Director, Clinical Practice Research Datalink (CPRD)

Dr Tim Williams

Head of Interventional Research, Clinical Practice Research Datalink (CPRD)

Centralised electronic health records (EHR) can help clinical trial researchers improve efficiency of participant recruitment.


Over 50% of clinical trials fail to achieve their recruitment target which incurs significant cost and delay. Using mass media or sampling from known patient pools, results in high screen failures or misses most eligible patients. There is clearly scope for improvement.

Using EHR to find suitable patients

EHR have been extensively used in epidemiological research, but not yet routinely employed at scale to facilitate clinical trial recruitment. UK primary care EHR contain a patient’s longitudinal medical history, making them ideal for selecting participants who match trial criteria. The existing approach of local EHR searches at Patient Identification Centres lack the consistency, scale, efficiency and depth of centralised searches of comprehensive EHR population databases.

GPs only invite suitable highly selected patients to participate in trials, which reduces screen failures and saves patients’ time.

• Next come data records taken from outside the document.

(* ===== verification/DependencySync.v ===== *)
(** * DependencySync: the dependencies of the plugins that are on disk

    Models the rest of [internal/plugin/init.go]: [SyncPluginDependencies],
    which installs what the manifests on disk ask for, at the start and then
    every minute, and the whole of [InitAndWait]. *)
From S2P Require Import Prelude Path PluginVerify PluginExecute Sandbox PluginRun.

Section sync.
Context (sha256 : string -> string) (ed25519_Verify : string -> string -> string -> bool).
Context (faults : PluginVerify.os_faults) (home : string).
(** What [pip] answers when the turn of an entry comes. *)
Context (pips : nat -> pip).

(** The runs of [pip] for an entry, and whether it counts as synchronized. *)
Definition sync_entry (baseDir : string) (P : pip) (e : string * string) (s : plugin_state) : list (list string) * bool :=
  let pluginDir := Join [Join [baseDir; e.1]; e.2] in
  match ReadManifest faults (manifest_path pluginDir e.1) s with
  | Ret (ManifestData m) =>
      match Dependencies m with
      | [] => ([], false)
      | _ => let '(runs, err) := EnsurePluginDependencies P m in (runs, match err with None => true | Some _ => false end)
      end
  | _ => ([], false)
  end.

Fixpoint sync_loop (baseDir : string) (i : nat) (entries : list (string * string)) (synced : Z) (s : plugin_state) : list (list string) * Z :=
  match entries with
  | [] => ([], synced)
  | e :: entries =>
      let '(runs, ok) := sync_entry baseDir (pips i) e s in
      let '(more, synced) := sync_loop baseDir (S i) entries (if ok then synced + 1 else synced) s in
      (runs ++ more, synced)
  end.

(** Errors are only logged. *)
Definition SyncPluginDependencies (s : plugin_state) : plugin_state * (list (list string) * Z) :=
  match EnsurePluginDir faults home s with
  | (s, Ret baseDir) => (s, sync_loop baseDir 0 (plugin_entries baseDir s) 0 s)
  | (s, _) => (s, ([], 0))
  end.

(** The whole of [InitAndWait]: the synchronization comes after the
    verification, and only if nothing failed. *)
Definition initialize (now : Z) (s : plugin_state) : plugin_state * comp unit * list (list string) :=
  match PluginVerify.InitAndWait sha256 ed25519_Verify faults home now s with
  | (s, Ret _) => let '(s, (runs, _)) := SyncPluginDependencies s in (s, Ret tt, runs)
  | (s, r) => (s, r, [])
  end.

(** [Init], which does not wait: what fails is logged, and the agent goes on. *)
Definition Init (now : Z) (s : plugin_state) : plugin_state * bool * list (list string) :=
  match VerifyAllCachedPlugins sha256 ed25519_Verify faults home now s with
  | (s, Ret counts) =>
      if 0 <? counts.2 then (s, true, []) else let '(s, (runs, _)) := SyncPluginDependencies s in (s, true, runs)
  | (s, Throw _) => (s, true, [])
  | (s, Panic) => (s, false, [])
  end.

(** [StartPluginDepSync]: nanoseconds; [parse_duration] is [time.ParseDuration]. *)
Definition sync_interval (parse_duration : string -> option Z) (v : string) : Z :=
  if v =?s "" then 60000000000
  else match parse_duration v with Some d => if 0 <? d then d else 60000000000 | None => 60000000000 end.
End sync.

(** ** Properties *)

Section facts.
Context (sha256 : string -> string) (ed25519_Verify : string -> string -> string -> bool).
Context (faults : PluginVerify.os_faults) (home : string).

(** *** The directory of the plugins is found again *)

Definition blocked (s : plugin_state) (p : string) : bool :=
  bool_decide (is_Some (PluginVerify.files s !! p)) || bool_decide (is_Some (PluginVerify.manifests s !! p)).

Lemma blocked_same s s' p : same_contents s s' -> blocked s' p = blocked s p.
Proof.
  intros (Hf & _ & _ & _ & Hm). unfold blocked. rewrite Hm. f_equal. apply bool_decide_ext.
  specialize (Hf p). destruct (PluginVerify.files s !! p), (PluginVerify.files s' !! p); try done; split; eauto; by intros [? ?].
Qed.

Definition add_dir (d : gmap string Z) (p : string) : gmap string Z := match d !! p with Some _ => d | None => <[p := 448]> d end.

Lemma add_dirs_known l d p : p ∈ l \/ is_Some (d !! p) -> is_Some (foldl add_dir d l !! p).
Proof.
  revert d. induction l as [|x l IH]; intros d H; cbn [foldl]; [destruct H as [H|H]; [by apply elem_of_nil in H|done]|].
  apply IH. unfold add_dir. destruct H as [H|H].
  - apply elem_of_cons in H as [->|H]; [|by left]. right. destruct (d !! x) eqn:E; [by rewrite E|by rewrite lookup_insert_eq].
  - right. destruct (d !! x) eqn:E; [done|]. destruct (decide (x = p)) as [->|]; [by rewrite lookup_insert_eq|by rewrite lookup_insert_ne].
Qed.

Lemma add_dirs_id l d : (forall p, p ∈ l -> is_Some (d !! p)) -> foldl add_dir d l = d.
Proof.
  induction l as [|x l IH]; intros H; [done|]. cbn [foldl]. unfold add_dir at 2. destruct (H x) as [v ->]; [left|].
  apply IH. intros p Hp. apply H. by right.
Qed.

(** What a directory that was made leaves for the next time. *)
Definition made (p : string) (s : plugin_state) : Prop :=
  PluginVerify.mkdirErr faults p = None /\ existsb (blocked s) (ancestors p) = false /\
  forall a, a ∈ ancestors p -> is_Some (PluginVerify.dirs s !! a).

(** A step that keeps the files and loses no directory. *)
Definition keeps (s s' : plugin_state) : Prop :=
  same_contents s s' /\ forall a, is_Some (PluginVerify.dirs s !! a) -> is_Some (PluginVerify.dirs s' !! a).

Lemma made_kept p s s' : made p s -> keeps s s' -> made p s'.
Proof.
  intros (Hm & Hb & Hd) [Hs Hk]. split; [done|]. split; [|auto].
  rewrite <- Hb. clear Hb Hd. induction (ancestors p) as [|a l IH]; [done|]. cbn [existsb]. by rewrite IH, (blocked_same s s').
Qed.

Lemma MkdirAll_made p s s' : MkdirAll faults p s = (s', None) -> made p s' /\ keeps s s'.
Proof.
  intros H. pose proof (MkdirAll_same faults p s) as Hs. rewrite H in Hs. cbn [fst] in Hs.
  assert (Hk : keeps s s').
  { split; [done|]. unfold MkdirAll in H. destruct (PluginVerify.mkdirErr faults p); [done|]. destruct (existsb _ _); [done|].
    injection H as <-. intros a Ha. apply add_dirs_known. by right. }
  split; [|done]. unfold MkdirAll in H. destruct (PluginVerify.mkdirErr faults p) eqn:E; [done|]. fold (blocked s) in H.
  destruct (existsb (blocked s) (ancestors p)) eqn:Eb; [done|]. injection H as <-. split_and!; [done|exact Eb|].
  intros a Ha. apply add_dirs_known. by left.
Qed.

Lemma MkdirAll_again p s : made p s -> MkdirAll faults p s = (s, None).
Proof.
  intros (Hm & Hb & Hd). unfold MkdirAll. rewrite Hm. fold (blocked s). rewrite Hb. fold add_dir.
  rewrite (add_dirs_id _ _ Hd). by destruct s.
Qed.

Lemma enforce_kept p s s' : enforcePermissions faults p s = (s', None) ->
  keeps s s' /\ enforcePermissions faults p s' = (s', None).
Proof.
  intros H. pose proof (enforcePermissions_spec faults p s s' H) as [Hs Hmode]. split.
  - split; [done|]. intros a Ha. unfold enforcePermissions in H. repeat case_match; simplify_eq; try done.
    unfold set_mode. repeat case_match; try done. cbn. destruct (decide (p = a)) as [->|]; [by rewrite lookup_insert_eq|by rewrite lookup_insert_ne].
  - unfold enforcePermissions. destruct (mode_of p s') as [mode|] eqn:E.
    + by rewrite (Hmode mode eq_refl).
    + unfold enforcePermissions in H. destruct (mode_of p s) as [m0|] eqn:Em.
      * destruct (Z.land m0 63 =? 0); [injection H as <-; congruence|]. destruct (PluginVerify.chmodErr faults p); [done|].
        injection H as <-. unfold set_mode, mode_of in *. repeat case_match; cbn in *; rewrite ?lookup_insert_eq in *; simplify_eq;
          try done; congruence.
      * by injection H as <-; destruct (exists_path p s).
Qed.

(** The directory of the plugins, once it is there, is found as it is. *)
Lemma EnsurePluginDir_again s s1 dir : EnsurePluginDir faults home s = (s1, Ret dir) -> EnsurePluginDir faults home s1 = (s1, Ret dir).
Proof.
  unfold EnsurePluginDir. destruct (homeErr faults); [done|]. cbv zeta.
  destruct (MkdirAll faults (Join [home; ".sentra"]) s) as [sa [e|]] eqn:E1; [done|].
  destruct (MkdirAll faults (Join [Join [home; ".sentra"]; "plugins"]) sa) as [sb [e|]] eqn:E2; [done|].
  destruct (enforcePermissions faults (Join [Join [home; ".sentra"]; "plugins"]) sb) as [sc [e|]] eqn:E3; [done|].
  intros [= <- <-]. apply MkdirAll_made in E1 as [M1 _]. apply MkdirAll_made in E2 as [M2 K2]. apply enforce_kept in E3 as [K3 E3].
  rewrite (MkdirAll_again (Join [home; ".sentra"])) by eauto using made_kept.
  rewrite (MkdirAll_again (Join [Join [home; ".sentra"]; "plugins"])) by eauto using made_kept. by rewrite E3.
Qed.

(** *** What is installed *)

(** The runs of [pip] that entry [i] of a synchronization asks for. *)
Definition asked_for (pips : nat -> pip) (baseDir : string) (s : plugin_state) (i : nat) (args : list string) : Prop :=
  exists e m, plugin_entries baseDir s !! i = Some e /\
    ReadManifest faults (manifest_path (Join [Join [baseDir; e.1]; e.2]) e.1) s = Ret (ManifestData m) /\
    args ∈ (EnsurePluginDependencies (pips i) m).1.

Lemma sync_entry_runs baseDir P e s args : args ∈ (sync_entry faults baseDir P e s).1 <->
  exists m, ReadManifest faults (manifest_path (Join [Join [baseDir; e.1]; e.2]) e.1) s = Ret (ManifestData m) /\
    args ∈ (EnsurePluginDependencies P m).1.
Proof.
  unfold sync_entry. cbv zeta. destruct (ReadManifest _ _ _) as [[m|m]|x|]; cbn [fst]; rewrite ?elem_of_nil;
    try (split; [done|by intros (? & ? & ?)]).
  destruct (Dependencies m) eqn:Ed.
  - cbn [fst]. rewrite elem_of_nil. split; [done|]. intros (m' & [= <-] & Hr). revert Hr.
    unfold EnsurePluginDependencies, missing_requirements. rewrite Ed. destruct (one_of _ _); cbn; by rewrite elem_of_nil.
  - destruct (EnsurePluginDependencies P m) as [runs err] eqn:Er. cbn [fst].
    split; [intros H; exists m; by rewrite Er|]. intros (m' & [= <-] & H). by rewrite Er in H.
Qed.

Lemma sync_loop_runs pips baseDir entries i n s args : args ∈ (sync_loop faults pips baseDir i entries n s).1 <->
  exists j e, entries !! j = Some e /\ args ∈ (sync_entry faults baseDir (pips (i + j)%nat) e s).1.
Proof.
  revert i n. induction entries as [|e entries IH]; intros i n; cbn [sync_loop].
  { rewrite elem_of_nil. split; [done|]. by intros (j & ? & ? & ?). }
  destruct (sync_entry _ _ _ e s) as [runs ok] eqn:E. specialize (IH (S i) (if ok then n + 1 else n)).
  destruct (sync_loop _ _ _ _ _ _ _) as [more n']. cbn [fst] in *. rewrite elem_of_app, IH. split.
  - intros [H|(j & e' & Hj & H)]; [exists 0%nat, e; by rewrite Nat.add_0_r, E|].
    exists (S j), e'. by rewrite <- plus_n_Sm.
  - intros ([|j] & e' & Hj & H); cbn in Hj.
    + injection Hj as <-. left. by rewrite Nat.add_0_r, E in H.
    + right. exists j, e'. by rewrite <- plus_n_Sm in H.
Qed.

Lemma sync_runs pips s s1 baseDir args : EnsurePluginDir faults home s = (s1, Ret baseDir) ->
  args ∈ (SyncPluginDependencies faults home pips s).2.1 <-> exists i, asked_for pips baseDir s1 i args.
Proof.
  intros E. unfold SyncPluginDependencies. rewrite E. cbn [snd]. rewrite sync_loop_runs. unfold asked_for.
  setoid_rewrite sync_entry_runs. cbn [Nat.add]. naive_solver.
Qed.

Lemma InitAndWait_state now s :
  (PluginVerify.InitAndWait sha256 ed25519_Verify faults home now s).1 = (EnsurePluginDir faults home s).1.
Proof.
  unfold PluginVerify.InitAndWait, VerifyAllCachedPlugins. by destruct (EnsurePluginDir faults home s) as [s1 [d|e|]].
Qed.

Lemma initialize_Ret pips now s s1 runs :
  initialize sha256 ed25519_Verify faults home pips now s = (s1, Ret tt, runs) ->
  exists baseDir, EnsurePluginDir faults home s = (s1, Ret baseDir) /\
    Forall (fun e => verify_entry sha256 ed25519_Verify faults now baseDir e.1 e.2 s1 = Ret tt) (plugin_entries baseDir s1) /\
    forall args, args ∈ runs <-> exists i, asked_for pips baseDir s1 i args.
Proof.
  intros H. unfold initialize in H.
  pose proof (proj1 (InitAndWait_Ret sha256 ed25519_Verify faults home now s)) as Hi.
  pose proof (InitAndWait_state now s) as Hs.
  destruct (PluginVerify.InitAndWait _ _ _ _ _ _) as [s2 [[]|e|]]; [|by injection H..].
  destruct (Hi eq_refl) as (baseDir & s3 & E & Hall). rewrite E in Hs. cbn [fst] in Hs. subst s3.
  pose proof (EnsurePluginDir_again _ _ _ E) as E'. pose proof (fun args => sync_runs pips s2 s2 baseDir args E') as Hr.
  unfold SyncPluginDependencies in H, Hr. rewrite E' in H, Hr. cbn [snd] in Hr.
  destruct (sync_loop _ _ _ _ _ _ _) as [rs n] eqn:El. injection H as <- <-. exists baseDir. by split_and!.
Qed.

(** C37.  The agent starts only if every plugin directory verifies, and then the
    programs of [pip] that it runs are those that the verified manifests ask
    for; if something fails nothing is installed.  The synchronizations that
    follow verify nothing: they run [pip] for any manifest that is on disk. *)
Theorem only_the_first_sync_is_verified pips now s s1 r runs :
  initialize sha256 ed25519_Verify faults home pips now s = (s1, r, runs) ->
  (r <> Ret tt -> runs = []) /\
  (r = Ret tt -> exists baseDir, EnsurePluginDir faults home s = (s1, Ret baseDir) /\
     Forall (fun e => verify_entry sha256 ed25519_Verify faults now baseDir e.1 e.2 s1 = Ret tt) (plugin_entries baseDir s1) /\
     forall args, args ∈ runs <-> exists i, asked_for pips baseDir s1 i args) /\
  (forall later pips' s' baseDir args, EnsurePluginDir faults home later = (s', Ret baseDir) ->
     args ∈ (SyncPluginDependencies faults home pips' later).2.1 <-> exists i, asked_for pips' baseDir s' i args).
Proof.
  intros H. split; [|split]; [|intros ->; by apply initialize_Ret|intros; by apply sync_runs].
  unfold initialize in H. destruct (PluginVerify.InitAndWait _ _ _ _ _ _) as [s2 [u|e|]]; [|by injection H as <- <- <-..].
  destruct (SyncPluginDependencies _ _ _ _) as [s3 [rs n]]. injection H as <- <- <-. done.
Qed.
End facts.

(** ** Witnesses *)

Definition with_deps (trusted : bool) (source : string) : PluginVerify.Manifest :=
  PluginVerify.mkManifest "echo" "1" "echo.py" "" "" "core" "python" "" trusted false PluginVerify.zeroResources "" "" false
    [mkDep "numpy" "≥ 1.26" source].

Definition deps_state (m : PluginVerify.Manifest) : plugin_state :=
  let dir := plugin_base +:+ "/echo/any-any" in
  with_manifests {[dir +:+ "/echo.json" := ManifestData m]} (MkdirAll PluginVerify.no_faults dir fresh_state).1.

Definition nothing_installed : pip := mkPip (fun _ => false) (fun _ _ => None) (fun _ => false) (fun _ => 0).
Definition sync_answer (m : PluginVerify.Manifest) : list (list string) :=
  (SyncPluginDependencies PluginVerify.no_faults "/home/u" (fun _ => nothing_installed) (deps_state m)).2.1.

(** The manifest of the second synchronization does not verify. *)
Lemma only_the_first_sync_is_verified_witness :
  let start m := initialize id toy_verify PluginVerify.no_faults "/home/u" (fun _ => nothing_installed) 0 (deps_state m) in
  (exists i, asked_for PluginVerify.no_faults (fun _ => nothing_installed) plugin_base (start (with_deps true "")).1.1 i
      ["-m"; "pip"; "install"; "--no-cache-dir"; "numpy>=1.26"]) /\
  (start (with_deps false "")).2 = [] /\
  sync_answer (with_deps false "") = [["-m"; "pip"; "install"; "--no-cache-dir"; "numpy>=1.26"]].
Proof.
  cbv zeta.
  destruct (only_the_first_sync_is_verified id toy_verify PluginVerify.no_faults "/home/u" (fun _ => nothing_installed) 0
              (deps_state (with_deps true "")) _ _ _ (eq_trans (surjective_pairing _) (f_equal2 pair (surjective_pairing _) eq_refl)))
    as (_ & H & _).
  destruct (only_the_first_sync_is_verified id toy_verify PluginVerify.no_faults "/home/u" (fun _ => nothing_installed) 0
              (deps_state (with_deps false "")) _ _ _ (eq_trans (surjective_pairing _) (f_equal2 pair (surjective_pairing _) eq_refl)))
    as (Hn & _).
  split; [|split; [apply Hn; vm_compute; discriminate|vm_compute; reflexivity]].
  destruct (H ltac:(vm_compute; reflexivity)) as (baseDir & E & _ & Hr).
  apply (f_equal snd) in E. vm_compute in E. injection E as <-.
  apply Hr. vm_compute. left.
Defined.
(* ===== verification/JobSandbox.v ===== *)
(** * JobSandbox: the directory and the environment of a v2 execution

    Models [cmd/agent/sandbox/sandbox.go]: the directories that the v2 executor
    prepares and removes, the environment of a process, its run and what is
    read of its use of memory.  The process, [/proc] and the clock are
    parameters; the output that is copied to the agent's own streams is left
    out. *)
From S2P Require Import Prelude Json Path Merge MergeTree Storage Handler PluginVerify PluginInstall Sandbox.
From Stdlib Require Import Ascii.

(** ** Data *)

Record Config := mkConfig {
  MaxMemoryBytes : Z; MaxCPUPercent : Z; MaxFileSizeBytes : Z; MaxFiles : Z; MaxProcesses : Z; MaxFileDescriptors : Z;
  Timeout : Z; EnvironmentStrict : bool; AllowedEnvVars : list string; BlockedEnvVars : list string;
  NetworkRestricted : bool; WorkingDirectory : string; RunAsUser : string }.

Definition DefaultConfig : Config :=
  mkConfig (512 * 1024 * 1024) 80 (100 * 1024 * 1024) 100 10 50 300000000000 false ["PATH"; "HOME"; "USER"; "LANG"]
    ["SENTRA_API_KEY"; "SENTRA_SECRET"; "AWS_ACCESS_KEY_ID"] true "/tmp/sentra" "".

Record ExecutionResult := mkResult {
  ExitCode : Z; Signal : string; Duration : Z; MemoryBytes : Z; ContextSwitches : Z; StdoutPath : string; StderrPath : string;
  TimedOut : bool; Killed : bool }.
Definition zeroResult : ExecutionResult := mkResult 0 "" 0 0 0 "" "" false false.

Definition Success (er : ExecutionResult) : bool := (er.(ExitCode) =? 0) && negb er.(TimedOut) && negb er.(Killed).

Definition Classification (er : ExecutionResult) : string :=
  if er.(Killed) then "killed"
  else if er.(TimedOut) then "timeout"
  else if negb (er.(ExitCode) =? 0) then "failed"
  else "success".

(** [process] is the number of the process of the last command that started. *)
Record t := mkSandbox { config : Config; workDir : string; process : option Z }.

Definition NewSandbox (workDir : string) (config : option Config) : t := mkSandbox (default DefaultConfig config) workDir None.

(** What is started. *)
Record command := mkCommand { cmd_Path : string; cmd_Args : list string; cmd_Dir : string; cmd_Env : list string }.

(** How the run of a process ends: the context first, or the process, with its
    exit code (-1 after a signal), the error of [Wait] and its time. *)
Inductive ending := ContextDone (e : string) | Exited (code : Z) (err : error) (duration : Z).

(** ** Operations *)

Section sandbox.
Context (F : disk_faults) (Environ : list string).
(** The number of the process that is started. *)
Context (start : command -> result Z).
(** What a process writes on its two streams, and its end. *)
Context (run : Z -> string * string * ending).
(** [/proc/<pid>/status] when the process has been waited for. *)
Context (proc_status : Z -> option string).

Definition Prepare (b : t) (s : fs) : fs * error :=
  match os_MkdirAll (f_mkdir F) (workDir b) s with
  | (s, Some e) => (s, Some ("failed to create sandbox directory: " +:+ e))
  | (s, None) =>
      (fix subdirs (l : list string) (s : fs) : fs * error :=
         match l with
         | [] => (s, None)
         | d :: l =>
             match os_MkdirAll (f_mkdir F) (Join [workDir b; d]) s with
             | (s, Some e) => (s, Some ("failed to create " +:+ d +:+ " directory: " +:+ e))
             | (s, None) => subdirs l s
             end
         end) ["input"; "output"; "tmp"] s
  end.

(** A variable that is kept: it has a name that is not blocked, and that is
    allowed if any is. *)
Definition kept (b : t) (e : string) : bool :=
  match SplitN2 "=" e with
  | None => false
  | Some (key, _) =>
      if bool_decide (key ∈ BlockedEnvVars (config b)) then false
      else match AllowedEnvVars (config b) with
           | [] => true
           | allowed => bool_decide (key ∈ allowed)
           end
  end.

Definition filterEnvironment (b : t) (env : list string) : list string :=
  List.filter (kept b) env ++ ["HOME=" +:+ workDir b; "TMPDIR=" +:+ Join [workDir b; "tmp"]].

Definition environment (b : t) (env : list string) : list string :=
  if EnvironmentStrict (config b) then filterEnvironment b env else Environ ++ env.

(** A line of the status of a process. *)
Definition usage_line (r : ExecutionResult) (line : string) : ExecutionResult :=
  match SplitN2 ":" line with
  | None => r
  | Some (key, value) =>
      let key := TrimSpace key in
      let value := TrimSpace value in
      if key =?s "VmRSS" then
        match strings_Index value "kB" with
        | Some (S _ as idx) =>
            match Atoi (TrimSpace (str_take idx value)) with
            | Some mem => mkResult (ExitCode r) (Signal r) (Duration r) (int64 (mem * 1024)) (ContextSwitches r) (StdoutPath r) (StderrPath r)
                            (TimedOut r) (Killed r)
            | None => r
            end
        | _ => r
        end
      else if key =?s "voluntary_ctxt_switches" then
        match Fields value with
        | x :: _ =>
            match Atoi x with
            | Some switches => mkResult (ExitCode r) (Signal r) (Duration r) (MemoryBytes r) switches (StdoutPath r) (StderrPath r)
                                 (TimedOut r) (Killed r)
            | None => r
            end
        | [] => r
        end
      else r
  end.

Definition gatherResourceUsage (pid : Z) (r : ExecutionResult) : ExecutionResult :=
  match proc_status pid with
  | None => r
  | Some data => foldl usage_line r (split_on "010"%char data)
  end.

(** The process number is kept as soon as the process runs. *)
Definition Execute (b : t) (executable : string) (args env : list string) (s : fs) : t * fs * (ExecutionResult * error) :=
  if workDir b =?s "" then (b, s, (zeroResult, Some "sandbox not prepared"))
  else
    let cmd := mkCommand executable args (workDir b) (environment b env) in
    let b := mkSandbox (config b) (workDir b) None in
    let out := Join [workDir b; "output"; "stdout.log"] in
    let err := Join [workDir b; "output"; "stderr.log"] in
    match os_WriteFile F out "" s with
    | (s, Some e) => (b, s, (zeroResult, Some ("failed to create stdout file: " +:+ e)))
    | (s, None) =>
        match os_WriteFile F err "" s with
        | (s, Some e) => (b, s, (zeroResult, Some ("failed to create stderr file: " +:+ e)))
        | (s, None) =>
            match start cmd with
            | Err e => (b, s, (zeroResult, Some ("failed to start process: " +:+ e)))
            | Ok pid =>
                let b := mkSandbox (config b) (workDir b) (Some pid) in
                let '(stdout, stderr, e) := run pid in
                let s := append_file err stderr (append_file out stdout s) in
                match e with
                | ContextDone e => (b, s, (mkResult 0 "" 0 0 0 "" "" true false, Some e))
                | Exited code werr duration =>
                    let r := mkResult code (match werr with Some _ => "signal" | None => "" end) duration 0 0 out err false false in
                    (b, s, (gatherResourceUsage pid r, None))
                end
            end
        end
    end.

(** The process that is killed, if there is one, and the error. *)
Definition Cleanup (b : t) (s : fs) : fs * option Z * error :=
  if workDir b =?s "" then (s, None, None)
  else let '(s, e) := os_RemoveAll F (workDir b) s in (s, process b, e).
End sandbox.

(** The configuration of the v2 executor. *)
Definition executor_config (timeout : Z) (strict : bool) : Config :=
  mkConfig (512 * 1024 * 1024) 0 0 0 0 0 timeout strict [] ["SENTRA_API_KEY"; "SENTRA_SECRET"; "AWS_"] false "" "".

(** ** Properties *)

(** A strict environment is what is kept of the given one and the two
    directories; any other holds all of the agent's, whatever is blocked. *)
Lemma environment_spec (Environ : list string) b env e : e ∈ environment Environ b env <->
  if EnvironmentStrict (config b)
  then e = "HOME=" +:+ workDir b \/ e = "TMPDIR=" +:+ Join [workDir b; "tmp"] \/
       (e ∈ env /\ (exists key value, SplitN2 "=" e = Some (key, value) /\ key ∉ BlockedEnvVars (config b) /\
         (AllowedEnvVars (config b) = [] \/ key ∈ AllowedEnvVars (config b))))
  else e ∈ Environ \/ e ∈ env.
Proof.
  unfold environment. destruct (EnvironmentStrict _); [|apply elem_of_app]. unfold filterEnvironment.
  rewrite elem_of_app, !elem_of_cons, elem_of_nil.
  assert (Hk : e ∈ List.filter (kept b) env <-> e ∈ env /\ kept b e = true)
    by (rewrite !list_elem_of_In; apply filter_In).
  rewrite Hk. clear Hk. unfold kept. destruct (SplitN2 "=" e) as [[key value]|].
  2:{ split; [intros [[_ ?]|?]; [done|tauto]|]. intros [?|[?|(_ & k & v & ? & _)]]; [tauto..|done]. }
  split.
  - intros [[He H]|?]; [|tauto]. right; right. split; [done|]. exists key, value. case_bool_decide; [done|].
    split_and!; [done..|]. destruct (AllowedEnvVars _); [by left|]. right. by case_bool_decide.
  - intros [?|[?|(He & k & v & [= <- <-] & Hb & Ha)]]; [tauto..|]. left. split; [done|].
    rewrite bool_decide_false by done. destruct (AllowedEnvVars _); [done|]. destruct Ha as [?|Ha]; [done|]. by rewrite bool_decide_true.
Qed.

(** The blocked names of the v2 executor are whole names: [AWS_] is no prefix. *)
Example blocked_names :
  map (kept (NewSandbox "/w" (Some (executor_config 1 true)))) ["SENTRA_SECRET=x"; "AWS_=x"; "AWS_SECRET_ACCESS_KEY=x"; "PATH=/bin"; "x"] =
  [false; false; true; true; false].
Proof. reflexivity. Qed.

(** A run is classified by its time and its exit code; nothing is ever reported
    as killed, and a failure always as a signal. *)
Lemma Execute_classified F Environ start run b executable args env s b' s' r :
  Execute F Environ start run (fun _ => None) b executable args env s = (b', s', (r, None)) ->
  exists pid, process b' = Some pid /\ Killed r = false /\ TimedOut r = false /\ MemoryBytes r = 0 /\ ContextSwitches r = 0 /\
    exists stdout stderr err d, run pid = (stdout, stderr, Exited (ExitCode r) err d) /\
      Classification r = if ExitCode r =? 0 then "success" else "failed".
Proof.
  unfold Execute. destruct (_ =?s ""); [done|]. cbv zeta.
  destruct (os_WriteFile _ _ _ _) as [s1 [e|]]; [done|]. destruct (os_WriteFile _ _ _ _) as [s2 [e|]]; [done|].
  destruct (start _) as [pid|e]; [|done]. destruct (run pid) as [[stdout stderr] [e|code err d]] eqn:Er; [done|].
  intros [= <- <- <-]. exists pid. cbn. split_and!; [done..|]. exists stdout, stderr, err, d. split; [done|].
  unfold Classification. cbn. by destruct (code =? 0).
Qed.

(** The clean-up removes all that is below the directory, and nothing else. *)
Lemma Cleanup_spec F b s s' killed : workDir b <> "" -> Cleanup F b s = (s', killed, None) ->
  killed = process b /\ forall q, Merge.files s' !! q = if below (workDir b) q then None else Merge.files s !! q.
Proof.
  intros Hw. unfold Cleanup. rewrite eqb_neq_s by done. unfold os_RemoveAll. destruct (f_remove F _); [done|].
  intros [= <- <-]. split; [done|]. intros q. cbn. destruct (below (workDir b) q) eqn:E.
  - apply map_lookup_filter_None_2. right. intros ? _. cbn. by rewrite E.
  - destruct (Merge.files s !! q) eqn:Eq.
    + by apply map_lookup_filter_Some_2.
    + by apply map_lookup_filter_None_2; left.
Qed.

(** What is prepared is there, each directory with its own fault. *)
Lemma Prepare_dirs F b s s' : Prepare F b s = (s', None) ->
  Merge.files s' = Merge.files s /\
  forall d, d ∈ [workDir b; Join [workDir b; "input"]; Join [workDir b; "output"]; Join [workDir b; "tmp"]] -> d ∈ Merge.dirs s'.
Proof.
  unfold Prepare, os_MkdirAll. repeat (destruct (f_mkdir F _); [done|]). intros [= <-]. split; [done|]. cbn. set_solver.
Qed.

The Clinical Practice Research Datalink (CPRD) jointly supported by the Medicines and Healthcare products Regulatory Agency and National Institute for Health Research has unparallel access to daily updated EHR from one in five general practitioner (GP) practices across the UK. Recognising the imperative to rapidly locate eligible patients from a wide population pool, we have harnessed the extensive GP network and EHR expertise to launch the Speedy Patient Recruitment INto Trials (SPRINT) service to accelerate targeted patient recruitment.

Locating highly selected patients

Drawing on 30 years of research experience, CPRD carries out regular centralised detailed searches of near real-time primary care EHR database according to protocol inclusion and exclusion criteria. Selected potentially eligible patients are flagged to their GP practice and validated based on clinical review. GP practices can be geo-located to any research setting, or any UK region for virtual trials.

GPs only invite suitable highly selected patients to participate in trials, which reduces screen failures and saves patients’ time. This community-based digitally enabled infrastructure sources refined pre-screened patients from the UK population. As such this new paradigm is aligned with an estimated 10% to 50% more efficient recruitment for suitable studies, remote approaches to patient recruitment emerging from the COVID-19 pandemic.